The objectives of the current study were to assess the relationships between circulating MMP-3 and (i) SE; (ii) biomarkers of inflammation and cartilage degradation; (iii) disease activity and radiographic changes in comparison with CRP and SAA in a cohort of predominantly black female South Africans with early disease-modifying antirheumatic drugs (DMARD) naive RA.

2. Patients and Methods

2.1. Patients

Baseline data was reviewed from 128 patients who were part of the Gauteng Rheumatoid Arthritis Trial (GREAT), a prospective study of early DMARD naive RA patients [27–29]. Patients were recruited from the rheumatology clinics of two tertiary hospitals, Chris Hani Baragwanath Hospital and Steve Biko Academic Hospital, attached to the Universities of the Witwatersrand and Pretoria, South Africa, respectively, and the study was approved by the Research Ethics Committees of the Faculties of Health Sciences of both institutions.

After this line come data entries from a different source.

(** * EnergyGrid aggregator: batch planner, telemetry client, rate limiter
      and orchestrator, embedded from the JavaScript sources.

    JavaScript numbers that the program only uses as integers are [Z]
    (or [nat] where the source counts up from zero), arrays are lists,
    strings are [string].  Loops whose termination depends on the input are
    written with an explicit iteration budget. *)

From Stdlib Require Import ZArith List String Ascii Bool Arith Lia.
From Stdlib Require Import Decimal DecimalNat DecimalZ DecimalString FinFun.
Import ListNotations.

Local Open Scope string_scope.
Local Open Scope list_scope.

(** ** src/config.js *)

Record Config : Type := mkConfig {
  API_BASE_URL : string;
  API_ENDPOINT : string;
  SECRET_TOKEN : string;
  RATE_LIMIT_MS : Z;
  BATCH_SIZE : Z;
  TOTAL_DEVICES : nat;
  MAX_RETRIES : Z;
  INITIAL_RETRY_DELAY_MS : Z
}.

Definition config : Config := {|
  API_BASE_URL := "http://localhost:3001";
  API_ENDPOINT := "/device/real/query";
  SECRET_TOKEN := "interview_token_123";
  RATE_LIMIT_MS := 1100;
  BATCH_SIZE := 10;
  TOTAL_DEVICES := 500;
  MAX_RETRIES := 3;
  INITIAL_RETRY_DELAY_MS := 1500
|}.

(** ** JavaScript string and array primitives used by the sources *)

(** [Number.prototype.toString] on a non-negative integer: its decimal
    digits, without leading zeros. *)
Definition toString (i : nat) : string :=
  NilEmpty.string_of_uint (Nat.to_uint i).

(** Reading a run of decimal digits back as a number, leading zeros
    allowed (what [Number.parseInt] does on digits). *)
Definition parseDigits (s : string) : option nat :=
  option_map Nat.of_uint (NilEmpty.uint_of_string s).

(** The filler of [padStart]: [n] characters taken from [padString]
    repeated as often as needed ([rest] is what is left of the current
    copy). *)
Fixpoint fill (n : nat) (padString rest : string) : string :=
  match n with
  | O => EmptyString
  | S n' =>
      match rest with
      | String c r => String c (fill n' padString r)
      | EmptyString =>
          match padString with
          | String c r => String c (fill n' padString r)
          | EmptyString => EmptyString
          end
      end
  end.

(** [String.prototype.padStart(targetLength, padString)]: a string at
    least as long as the target is returned unchanged. *)
Definition padStart (targetLength : nat) (padString s : string) : string :=
  if (String.length s <? targetLength)%nat
  then (fill (targetLength - String.length s) padString padString ++ s)%string
  else s.

(** [Array.prototype.slice(start, end)], negative indices counting from
    the end of the array. *)
Definition slice {A : Type} (items : list A) (start stop : Z) : list A :=
  let len := Z.of_nat (List.length items) in
  let k := if (start <? 0)%Z then Z.max (len + start) 0 else Z.min start len in
  let final := if (stop <? 0)%Z then Z.max (len + stop) 0 else Z.min stop len in
  firstn (Z.to_nat (final - k)) (skipn (Z.to_nat k) items).

(** ** src/lib/batchProcessor.js *)

Module BatchProcessor.

(** The template literal of [generateSerialNumbers]:
    [SN-] followed by [i.toString().padStart(3, '0')]. *)
Definition serialNumber (i : nat) : string :=
  ("SN-" ++ padStart 3 "0" (toString i))%string.

(** [for (let i = 0; i < count; i++) serialNumbers.push(...)]; the first
    argument is the number of iterations still to run, [count - i]. *)
Fixpoint generateSerialNumbers_loop (todo i : nat) (serialNumbers : list string)
  : list string :=
  match todo with
  | O => serialNumbers
  | S todo' =>
      generateSerialNumbers_loop todo' (S i) (serialNumbers ++ [serialNumber i])
  end.

Definition generateSerialNumbers (count : nat) : list string :=
  generateSerialNumbers_loop count 0 [].

(** [for (let i = 0; i < items.length; i += batchSize)
       batches.push(items.slice(i, i + batchSize))].
    The loop has no bound of its own when [batchSize <= 0], so it runs on
    an iteration budget: [None] means the budget ran out before the loop
    condition became false. *)
Fixpoint createBatches_loop {A : Type} (fuel : nat) (items : list A)
    (batchSize i : Z) (batches : list (list A)) : option (list (list A)) :=
  match fuel with
  | O => None
  | S fuel' =>
      if (i <? Z.of_nat (List.length items))%Z
      then createBatches_loop fuel' items batchSize (i + batchSize)%Z
             (batches ++ [slice items i (i + batchSize)%Z])
      else Some batches
  end.

(** One more iteration than there are items is enough for every positive
    batch size ([createBatches_loop_terminates]); for the other sizes no
    budget is ([createBatches_loop_diverges]). *)
Definition createBatches {A : Type} (items : list A) (batchSize : Z)
  : option (list (list A)) :=
  createBatches_loop (S (List.length items)) items batchSize 0%Z [].

Record BatchPlan : Type := mkBatchPlan {
  serialNumbers : list string;
  batches : list (list string);
  totalDevices : nat;
  batchSize : Z;
  totalBatches : nat
}.

Definition prepareBatches (totalDevices : nat) (batchSize : Z)
  : option BatchPlan :=
  let serialNumbers := generateSerialNumbers totalDevices in
  match createBatches serialNumbers batchSize with
  | Some batches =>
      Some {| serialNumbers := serialNumbers;
              batches := batches;
              totalDevices := totalDevices;
              batchSize := batchSize;
              totalBatches := List.length batches |}
  | None => None
  end.

(** [prepareBatches()] with both defaults taken from the configuration. *)
Definition prepareBatches_default (cfg : Config) : option BatchPlan :=
  prepareBatches (TOTAL_DEVICES cfg) (BATCH_SIZE cfg).

End BatchProcessor.

(** ** JavaScript values that cross the wire *)

(** A thrown value: an [Error] object with its [name] and [message]. *)
Record JsError : Type := mkError {
  name : string;
  message : string
}.

Definition Error_ (msg : string) : JsError :=
  {| name := "Error"; message := msg |}.
Definition TypeError (msg : string) : JsError :=
  {| name := "TypeError"; message := msg |}.
Definition SyntaxError (msg : string) : JsError :=
  {| name := "SyntaxError"; message := msg |}.
Definition RangeError (msg : string) : JsError :=
  {| name := "RangeError"; message := msg |}.

(** How an [async] call ends. *)
Inductive Outcome (A : Type) : Type :=
| Returned (a : A)
| Threw (e : JsError).
Arguments Returned {A} a.
Arguments Threw {A} e.

(** A parsed JSON document.  A number is kept as the text [String(n)]
    prints for it: the program never computes with one. *)
#[warnings="-register-all"]
Inductive json : Type :=
| JNull
| JBool (b : bool)
| JNum (text : string)
| JStr (s : string)
| JArr (elems : list json)
| JObj (fields : list (string * json)).

(** [JSON.parse] keeps the last of several members with the same key. *)
Fixpoint lookup (key : string) (fields : list (string * json)) : option json :=
  match fields with
  | [] => None
  | (k, v) :: rest =>
      match lookup key rest with
      | Some v' => Some v'
      | None => if String.eqb k key then Some v else None
      end
  end.

(** [v.key] for the keys the program reads ([data], [error], [status]):
    [None] is [undefined]; reading a property of [null] throws. *)
Definition getProp (v : json) (key : string) : Outcome (option json) :=
  match v with
  | JNull =>
      Threw (TypeError ("Cannot read properties of null (reading '" ++ key ++ "')")%string)
  | JObj fields => Returned (lookup key fields)
  | _ => Returned None
  end.

(** The results of steps done one after the other: all of them, or what
    the first one that throws has thrown. *)
Fixpoint allReturned {A : Type} (steps : list (Outcome A)) : Outcome (list A) :=
  match steps with
  | [] => Returned []
  | Threw err :: _ => Threw err
  | Returned a :: rest =>
      match allReturned rest with
      | Threw err => Threw err
      | Returned results => Returned (a :: results)
      end
  end.

(** [String(v)], as a template literal applies it.  An object prints
    through [Object.prototype.toString], unless it has a member [toString]
    of its own: parsed from JSON that is never a function, the conversion
    finds no primitive value, and it throws.  An array joins the strings
    of its elements, and throws where one of them does. *)
Fixpoint jsString (v : json) : Outcome string :=
  match v with
  | JNull => Returned "null"
  | JBool true => Returned "true"
  | JBool false => Returned "false"
  | JNum text => Returned text
  | JStr s => Returned s
  | JArr elems =>
      match allReturned
              (map (fun e => match e with
                             | JNull => Returned EmptyString
                             | _ => jsString e
                             end) elems) with
      | Threw err => Threw err
      | Returned parts => Returned (String.concat "," parts)
      end
  | JObj fields =>
      match lookup "toString" fields with
      | Some _ => Threw (TypeError "Cannot convert object to primitive value")
      | None => Returned "[object Object]"
      end
  end.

Demographic data, duration of symptoms, education level, medication history, clinical assessment including 28 joint count, and the presence of extra-articular involvement were recorded, as was disease activity measured according to the Health Questionnaire Disability Index (HAQ-DI) and Simplified Disease Activity Index (SDAI), and have been described in detail elsewhere for this cohort of patients [27–29].

Radiographs of the hands and feet were scored according to the modified Larsen score. In each case, 32 joint areas were scored: 8 PIP (proximal interphalangeal), 2 thumb IP (interphalangeal), 10 MCP (metacarpophalangeal), 4 areas in each wrist, and 8 MTP (metatarsophalangeal) joints. The maximum score that could be attained was 160. Radiographs were also assessed for presence or absence of erosive disease.

2.2. Laboratory Methods

Venous blood was collected as described previously, followed by prompt separation of serum and storage at minus 20°C until analysed.

2.2.1. Autoantibodies, Acute Phase Reactants, and Cytokines/Chemokines

These were assayed using nephelometric, immunofluorimetric, and multiplex suspension bead array procedures as previously described [27], while haemoglobin concentrations and erythrocyte sedimentation rates were measured using standard haematological procedures.

2.2.2. MMP-3

Serum concentrations of MMP-3 were measured using the Quantikine Total MMP-3 Immunoassay (ELISA) according to the instructions supplied by the manufacturer (R & D Systems, Minneapolis, MN, USA) and the results expressed as nanograms (ng)/mL serum. Serum levels were measured in healthy controls (15 females and 10 males, age range 24–64).

2.2.3. Cartilage Oligomeric Matrix Protein (COMP)

Serum levels were measured using the Kamiya Human COMP ELISA system (Kamiya Biomedical Company, Seattle, WA, USA) and the results expressed as micrograms/mL. Serum levels were also measured in 8 of the previous control subjects.

2.2.4. Shared Epitope (SE) Genotyping

This was performed as described previously using high-resolution reverse sequence-specific oligonucleotide probes and Luminex technology [27], with classification as SE or non-SE genotypes according to the method of Tezenas Du Montcel et al. [30, 31].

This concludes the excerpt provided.